I tend to go through the motions more than I like to admit. I have yet to overcome my fear of breaking down and falling to my knees before the Lord and not feeling embarrassed by those who witness it. It’s not a place I want to be and I’m working to get myself out of that place. But as I stood there Sunday, I shoved down my urge to breakdown. I stood there with my hands lifted, but I wasn’t feeling the Spirit of God because I had pushed away the emotion wanting to surface. I felt stupid for standing there. And then I felt a tap on my shoulder. Nobody had touched me. Another tap on my shoulder. I disregarded it and went about the rest of my day.
I’ve thought about that moment since. Tonight, I should’ve been on my knees at the altar, but ignored the urge. After service, I began to realize my priorities still aren’t in the right place and if I ever want to get out of that place, I’m going to have to step out of my comfort zone.
I have neglected the touch of God in a season that I’ve needed Him the most. I often wonder why I’m still going through some of the trials I’m going through or dealing with the same issues and it’s because of comfortability and what I’ve chosen to prioritize. Maybe I’ve come to prioritize time because it seems like life is flying by and I can’t seem to catch a breath quick enough for the next thing. I know that I need to be prayed through certain issues and yet, I’m afraid of living life without those issues because I’ve dealt with them for so long. I know who is the solution, but I struggle with trusting Him. I read my Bible daily, but that doesn’t mean I don’t struggle.
I’m building my faith one day at a time, and I know this season will pass. But I also know there are certain things only He can take away, and I need to be at that altar before Him.
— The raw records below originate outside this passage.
(** * railrepay delay-tracker: a shallow embedding of the detection core

    The development follows the TypeScript sources:
    - [services/delay-detector.ts]   -> [Module DelayDetector]
    - [services/claim-trigger.ts]    -> [Module ClaimTrigger]
    - [services/journey-monitor.ts]  -> [Module JourneyMonitor]
    - [services/outbox-publisher.ts] -> [Module OutboxPublisher]
    - [services/delay-tracker.ts]    -> [Module DelayTrackerService]
    - [services/delay-checker.ts]    -> [Module DelayChecker]
    - [cron/scheduler.ts]            -> [Module CronScheduler]
    - [repositories/*.ts]            -> [Module JourneyRepository],
      [Module DelayAlertRepository], [Module OutboxRepository]
    - the relay of the outbox ([findPending] ... [cleanupOldEvents],
      [processOutbox], [retryFailedEvents]) -> [Module OutboxRelay]
    - the PostgreSQL tables of [migrations/...initial-schema]  -> [Module Pg]

    Conventions.  JavaScript numbers that carry minutes or epoch
    milliseconds are integers of [Z]; an optional or nullable field is an
    [option]; a promise that rejects is the [Throw] outcome of the monad [M];
    the clock is a field of the environment and does not advance while one
    operation runs (the integration tests freeze it the same way).  Audit
    columns ([created_at], [updated_at]) play no part in the properties
    below and are left out of the rows, except in [Module OutboxRelay],
    whose queries order and expire the rows by [created_at].

    Strings.  A JavaScript string is the [string] of its UTF-16 code units,
    one [ascii] per code unit; the development covers the strings whose
    code units are below 256 (U+0000 to U+00FF), on which the string
    operations used by the sources ([===], [includes], [toLowerCase],
    truthiness) are modelled exactly.  The server refuses a text or JSONB
    value that holds U+0000: this is checked where a property speaks of
    arbitrary text (the JSONB columns of an alert in [Pg.jsonb_in], the
    error message of [OutboxRelay.run]); identifiers, CRS codes and RIDs
    bound to a statement are taken to be values their columns accept. *)

From Stdlib Require Import ZArith List String Ascii Bool Lia DecimalString.
From Stdlib Require Import Sorted Permutation.
Import ListNotations.

Local Open Scope string_scope.
Local Open Scope list_scope.
Local Open Scope Z_scope.

Set Warnings "-register-all".

(** ** JavaScript helpers *)

Module Js.

(** [a ?? d] *)
Definition nullish {A : Type} (a : option A) (d : A) : A :=
  match a with
  | Some x => x
  | None => d
  end.

(** Truthiness of a string: only the empty string is falsy. *)
Definition truthy_string (s : string) : bool :=
  match s with
  | EmptyString => false
  | String _ _ => true
  end.

(** Truthiness of [string | null | undefined]. *)
Definition truthy_opt_string (s : option string) : bool :=
  match s with
  | Some x => truthy_string x
  | None => false
  end.

(** Truthiness of [boolean | undefined]. *)
Definition truthy_opt_bool (b : option bool) : bool :=
  match b with
  | Some x => x
  | None => false
  end.

(** [s.includes(sub)] *)
Fixpoint includes (s sub : string) : bool :=
  if String.prefix sub s then true
  else match s with
       | EmptyString => false
       | String _ rest => includes rest sub
       end.

(** The lowercase mapping of one code unit below 256: the capitals
    [A]-[Z] (U+0041 to U+005A) and the accented capitals U+00C0 to U+00DE,
    without the multiplication sign U+00D7, move up by 32; every other code
    unit of the range is its own lowercase form. *)
Definition lower_ascii (c : ascii) : ascii :=
  let n := nat_of_ascii c in
  if (Nat.leb 65 n && Nat.leb n 90)%bool then ascii_of_nat (n + 32)
  else if (Nat.leb 192 n && Nat.leb n 222 && negb (Nat.eqb n 215))%bool
       then ascii_of_nat (n + 32)
       else c.

(** [s.toLowerCase()]: below U+0100 the mapping is code unit by code
    unit. *)
Fixpoint toLowerCase (s : string) : string :=
  match s with
  | EmptyString => EmptyString
  | String c rest => String (lower_ascii c) (toLowerCase rest)
  end.

(** Whether the code unit U+0000 occurs in [s]. *)
Fixpoint has_nul (s : string) : bool :=
  match s with
  | EmptyString => false
  | String c rest => Ascii.eqb c zero || has_nul rest
  end.

(** What a [throw] carries: an [Error] with its message, or anything
    else. *)
Inductive Thrown : Type :=
| ErrorObj (message : string)
| OtherValue.

(** [error instanceof Error ? error.message : 'Unknown error'] *)
Definition message_of (e : Thrown) : string :=
  match e with
  | ErrorObj m => m
  | OtherValue => "Unknown error"
  end.

End Js.

(** ** JSON values (payloads, [delay_reasons], JSONB columns) *)

Inductive Json : Type :=
| JNull
| JBool (b : bool)
| JNum (z : Z)
| JStr (s : string)
| JArr (items : list Json)
| JObj (fields : list (string * Json)).

Module JsonOps.

(** Whether some string of the value, a member name included, holds the
    code unit U+0000 ([JSON.stringify] writes it as the escape
    [\u0000]). *)
Fixpoint has_nul (j : Json) : bool :=
  match j with
  | JStr s => Js.has_nul s
  | JArr items => existsb has_nul items
  | JObj fields =>
      existsb (fun kv => let '(k, v) := kv in Js.has_nul k || has_nul v) fields
  | _ => false
  end.

Definition truthy (j : Json) : bool :=
  match j with
  | JNull => false
  | JBool b => b
  | JNum z => negb (z =? 0)
  | JStr s => Js.truthy_string s
  | JArr _ => true
  | JObj _ => true
  end.

Fixpoint assoc (k : string) (fields : list (string * Json)) : option Json :=
  match fields with
  | [] => None
  | (k', v) :: rest => if String.eqb k' k then Some v else assoc k rest
  end.

(** An object literal whose [undefined] members are dropped, as
    [JSON.stringify] does. *)
Fixpoint obj_of (fields : list (string * option Json)) : list (string * Json) :=
  match fields with
  | [] => []
  | (k, Some v) :: rest => (k, v) :: obj_of rest
  | (_, None) :: rest => obj_of rest
  end.

End JsonOps.

(** ** [types.ts] *)

Inductive MonitoringStatus : Type :=
| pending_rid
| active
| delayed
| completed
| cancelled.

Definition MonitoringStatus_eqb (a b : MonitoringStatus) : bool :=
  match a, b with
  | pending_rid, pending_rid
  | active, active
  | delayed, delayed
  | completed, completed
  | cancelled, cancelled => true
  | _, _ => false
  end.

Definition status_name (s : MonitoringStatus) : string :=
  match s with
  | pending_rid => "pending_rid"
  | active => "active"
  | delayed => "delayed"
  | completed => "completed"
  | cancelled => "cancelled"
  end.

Record MonitoredJourney : Type := {
  id : string;
  user_id : string;
  journey_id : string;
  rid : option string;
  service_date : string;
  origin_crs : string;
  destination_crs : string;
  scheduled_departure : Z;
  scheduled_arrival : Z;
  monitoring_status : MonitoringStatus;
  last_checked_at : option Z;
  next_check_at : option Z
}.

(** The [id] member is optional in [types.ts]; every object read back from
    the database carries it and [create] never reads it, so it is a plain
    string here (and ignored by [create]).  The same holds for
    [MonitoredJourney] above. *)
Record DelayAlert : Type := {
  alert_id : string;
  monitored_journey_id : string;
  delay_minutes : Z;
  delay_detected_at : option Z;
  delay_reasons : option Json;
  is_cancellation : option bool;
  threshold_exceeded : option bool;
  claim_triggered : bool;
  claim_triggered_at : option Z;
  claim_reference_id : option string;
  claim_trigger_response : option string;
  notification_sent : bool;
  notification_sent_at : option Z
}.

Inductive OutboxStatus : Type :=
| ob_pending
| ob_processed
| ob_failed.

Record OutboxEvent : Type := {
  event_id : string;
  event_type : string;
  aggregate_type : string;
  aggregate_id : string;
  payload : Json;
  status : OutboxStatus;
  retry_count : Z;
  error_message : option string
}.

Record DelayResult : Type := {
  journeyId : string;
  result_rid : string;
  isDelayed : bool;
  isCancelled : bool;
  delayMinutes : Z;
  exceedsThreshold : bool;
  claimEligible : bool;
  delayReasons : option Json;
  detectedAt : Z;
  dataNotFound : option bool
}.

Inductive ClaimTriggerReason : Type :=
| BELOW_THRESHOLD
| NOT_ELIGIBLE
| SERVICE_ERROR
| DUPLICATE_CLAIM
| NETWORK_ERROR
| ALREADY_TRIGGERED.

Definition reason_name (r : ClaimTriggerReason) : string :=
  match r with
  | BELOW_THRESHOLD => "BELOW_THRESHOLD"
  | NOT_ELIGIBLE => "NOT_ELIGIBLE"
  | SERVICE_ERROR => "SERVICE_ERROR"
  | DUPLICATE_CLAIM => "DUPLICATE_CLAIM"
  | NETWORK_ERROR => "NETWORK_ERROR"
  | ALREADY_TRIGGERED => "ALREADY_TRIGGERED"
  end.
The only way I can move forward and live a life that is full and prosperous, peaceful and joyous, is to fully surrender it all to Him and turn away from it.
We can’t afford to neglect His touch in a time like this. From someone who has and knows the emptiness that follows from not leaning in…if what you’re going through is reoccurring, take a look at your priorities. You may not realize it, but your priorities may not be in the right place. Even the slightest bit of change makes a difference.